Hornady’s two .30-30 traditional loadings include the 150 grain round nose Interlock at 2,390 fps and the 170 grain flat point Interlock at 2,200 fps, both giving similar velocities to other brands. The 150 grain Interlock is slightly stouter than the Core-Lokt and PowerPoint bullets and is generally a good lighter medium game bullet. The 170 grain Interlock, tends to develop a larger frontal area than the 150 grain bullet, limiting its ability to penetrate much further, making it not particularly well suited to woods / bush hunting game above 60kg (130lb).

Hornady’s most recent invention is the 160 grain Leverevolution FTX. This is a pointed bullet designed specifically for use in lever action rifles. The FTX projectile is of a very similar construction to the Hornady SST but features a soft rubber tip to prevent detonation in tube magazines. Muzzle velocity is rated at 2,400 fps however, velocities from carbines average around 2,200 fps (I am still unsure whether these velocities are deliberate, to match open sights, or whether it is relative to lever gun 20” barrels versus Hornady’s 24” test barrel).

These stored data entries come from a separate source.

Record Queue := mkQueue {
  label : string;
  numEntries : Z;
  numReserve : Z;
  entries : list positive;
  allocatedList : list positive;
  readyList : list positive;
  freeList : list positive;
  _numInService : Z;
  allocated : Z;
  drain_state : DrainState
}.

Definition with_allocated (a f : list positive) (n : Z) (q : Queue) : Queue :=
  mkQueue (label q) (numEntries q) (numReserve q) (entries q) a (readyList q) f
    (_numInService q) n (drain_state q).
Definition with_ready (r : list positive) (q : Queue) : Queue :=
  mkQueue (label q) (numEntries q) (numReserve q) (entries q) (allocatedList q) r (freeList q)
    (_numInService q) (allocated q) (drain_state q).
Definition with_numInService (n : Z) (q : Queue) : Queue :=
  mkQueue (label q) (numEntries q) (numReserve q) (entries q) (allocatedList q) (readyList q)
    (freeList q) n (allocated q) (drain_state q).
Definition with_drain (d : DrainState) (q : Queue) : Queue :=
  mkQueue (label q) (numEntries q) (numReserve q) (entries q) (allocatedList q) (readyList q)
    (freeList q) (_numInService q) (allocated q) d.

(** [Queue(label, num_entries, reserve)]; [addrs] are the addresses of the entries. *)
Definition newQueue (lbl : string) (num_entries reserve : Z) (addrs : list positive) : Queue :=
  mkQueue lbl (num_entries + reserve) reserve addrs [] [] addrs 0 0 Running.

Definition isEmpty (q : Queue) : bool := allocated q =? 0.
Definition isFull (q : Queue) : bool := numEntries q - numReserve q <=? allocated q.
Definition numInService (q : Queue) : Z := _numInService q.

(** [list.erase(iter)] *)
Definition erase (e : positive) (l : list positive) : res (list positive) :=
  if decide (e ∈ l) then Ok (filter (λ x, x ≠ e) l) else Fail BadPointer.

Section queue.
Context {E : Type} `{QueueEntry E}.
Implicit Types st : gmap positive E.

(** The search loop of [addToReadyList]. *)
Fixpoint insert_before_later st (t : Z) (e : positive) (l : list positive) : res (list positive) :=
  match l with
  | [] => Fail AssertFailed
  | i :: l =>
      x ← deref (st !! i);
      if t <? readyTime x then Ok (e :: i :: l)
      else rest ← insert_before_later st t e l; Ok (i :: rest)
  end.

Definition addToReadyList st (e : positive) (q : Queue) : res Queue :=
  x ← deref (st !! e);
  match last (readyList q) with
  | None => Ok (with_ready [e] q)
  | Some b =>
      y ← deref (st !! b);
      if readyTime y <=? readyTime x then Ok (with_ready (readyList q ++ [e]) q)
      else l ← insert_before_later st (readyTime x) e (readyList q); Ok (with_ready l q)
  end.

(** The first entry of [l] that [test] accepts. *)
Fixpoint find_entry (test : E → bool) st (l : list positive) : res (option positive) :=
  match l with
  | [] => Ok None
  | e :: l => x ← deref (st !! e); if test x then Ok (Some e) else find_entry test st l
  end.

Definition findMatch st (blk_addr : Z) (is_secure : bool) (q : Queue) : res (option positive) :=
  find_entry (λ x, negb (isUncacheable x) && (blkAddr x =? blk_addr) &&
                   Bool.eqb (isSecure x) is_secure) st (allocatedList q).

Definition findPending st (blk_addr : Z) (is_secure : bool) (q : Queue) : res (option positive) :=
  find_entry (λ x, (blkAddr x =? blk_addr) && Bool.eqb (isSecure x) is_secure) st (readyList q).

Definition getNext st (curTick : Z) (q : Queue) : res (option positive) :=
  match readyList q with
  | [] => Ok None
  | e :: _ => x ← deref (st !! e); Ok (if curTick <? readyTime x then None else Some e)
  end.

Definition nextReadyTime st (q : Queue) : res Z :=
  match readyList q with
  | [] => Ok MaxTick
  | e :: _ => x ← deref (st !! e); Ok (readyTime x)
  end.

(** Returns the entries, the queue and whether [signalDrainDone] was called. *)
Definition deallocate (e : positive) st (q : Queue) : res (gmap positive E * Queue * bool) :=
  x ← deref (st !! e);
  al ← erase e (allocatedList q);
  let q := with_allocated al (e :: freeList q) (allocated q - 1) q in
  q ← (if inService x then Ok (with_numInService (_numInService q - 1) q)
       else r ← erase e (readyList q); Ok (with_ready r q));
  x ← entry_deallocate x;
  let st := <[e := x]> st in
  if bool_decide (drain_state q = Draining) && (allocated q =? 0)
  then Ok (st, with_drain Drained q, true)
  else Ok (st, q, false).

(** [drain()] *)
Definition drain (q : Queue) : DrainState := if allocated q =? 0 then Drained else Draining.

(** The loop of [checkFunctional]: [chk e s] is [entry->checkFunctional(pkt)], [s] being the
    memory, the sender states and the packet. *)
Fixpoint check_entries {S : Type} (chk : positive → S → res (bool * S)) st (blk_addr : Z)
    (l : list positive) (s : S) : res (bool * S) :=
  match l with
  | [] => Ok (false, s)
  | e :: l =>
      x ← deref (st !! e);
      if blkAddr x =? blk_addr then
        '(r, s) ← chk e s;
        if r : bool then Ok (true, s) else check_entries chk st blk_addr l s
      else check_entries chk st blk_addr l s
  end.

Definition fstate : Type := Host.mem * SenderStates.heap * Packet.Packet.

Definition checkFunctional (chk : positive → fstate → res (bool * fstate)) st (blk_addr : Z)
    (q : Queue) (s : fstate) : res (bool * fstate) :=
  let '(h, ss, p) := s in
  ss ← Packet.pushLabel (label q) ss p;
  '(r, (h, ss, p)) ← check_entries chk st blk_addr (allocatedList q) (h, ss, p);
  ss ← Packet.popLabel ss p;
  Ok (r, (h, ss, p)).

End queue.
End Queue.

(** ** The invariant of a queue *)

Module QueueProofs.
Import Drain Queue.

Lemma filter_ext_in {A} (P Q : A → Prop) `{!∀ x, Decision (P x), !∀ x, Decision (Q x)} (l : list A) :
  (∀ x, x ∈ l → P x ↔ Q x) → filter P l = filter Q l.
Proof.
  induction l as [|x l IH]; intros Hl; [done|]. rewrite !filter_cons.
  rewrite IH by (intros; apply Hl; by right).
  destruct (decide (P x)) as [Hp|Hp], (decide (Q x)) as [Hq|Hq]; try done;
    exfalso; [apply Hq|apply Hp]; apply (Hl x); done || by left.
Qed.

Lemma filter_ne_perm (e : positive) l :
  NoDup l → e ∈ l → e :: filter (λ x, x ≠ e) l ≡ₚ l.
Proof.
  induction l as [|x l IH]; intros Hnd Hin; [by apply elem_of_nil in Hin|].
  apply NoDup_cons in Hnd as [Hx Hnd]. destruct (decide (x = e)) as [->|Hne].
  - rewrite filter_cons_False by naive_solver. f_equiv. rewrite filter_all; [done|].
    intros y Hy ->. done.
  - apply elem_of_cons in Hin as [->|Hin]; [done|]. rewrite filter_cons_True by done.
    rewrite Permutation_swap. by rewrite IH.
Qed.

Section proofs.
Context {E : Type} `{QueueEntryLaws E}.
Implicit Types st : gmap positive E.

(** Whether the entry at [e] is in service. *)
Definition svc st (e : positive) : option bool := inService <$> st !! e.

The FTX was made in an attempt to produce a flatter trajectory although it struggles to achieve this. BC is .330 which is somewhat higher than the 170 grain Sierra at .248, but only a touch greater than the 170 grain Speer at .298. Nevertheless, Hornady have done their best to optimize the trajectory of the .30-30 and as designs go, this is to a great extent - as good as it gets. The FTX is able to produce clean kills out at ranges of between 180 and 200 yards and while its trajectory is steep, shots at this range can be achieved with scoped rifles and iron sighted rifles alike, thou with iron sights, much practice is needed. The FTX projectile expands immediately upon impact, often creating a larger wound through vitals of medium game than its competitors. In some instances, where major bone is struck, wounding through vitals can be fierce. That said, like all .30-30 caliber projectiles, kills can be delayed due to the lack of hydrostatic shock. The FTX is not an exceptionally deep penetrating projectile, best suited to lighter medium game if raking shots are to be expected. To this end, as a lighter game load, the FTX stands apart from other factory brands.

Final thoughts

I’m a lever gun lover however I stick to straight cased cartridges (or slightly tapered, no bottle neck) so I no longer own a 30-30 or 35 Remington. I have bought and sold or traded away numerous lever guns in both calibers. I think the history behind the 30-30 is extremely interesting and certainly over half of the American hunters have owned or still own one. Probably more deer have been taken between the 30-30 & 35 Remington than any other combination of cartridges. So, this one deserves special attention from future gun owners & collectors and I expect it will live on as long as gun ownership is an option.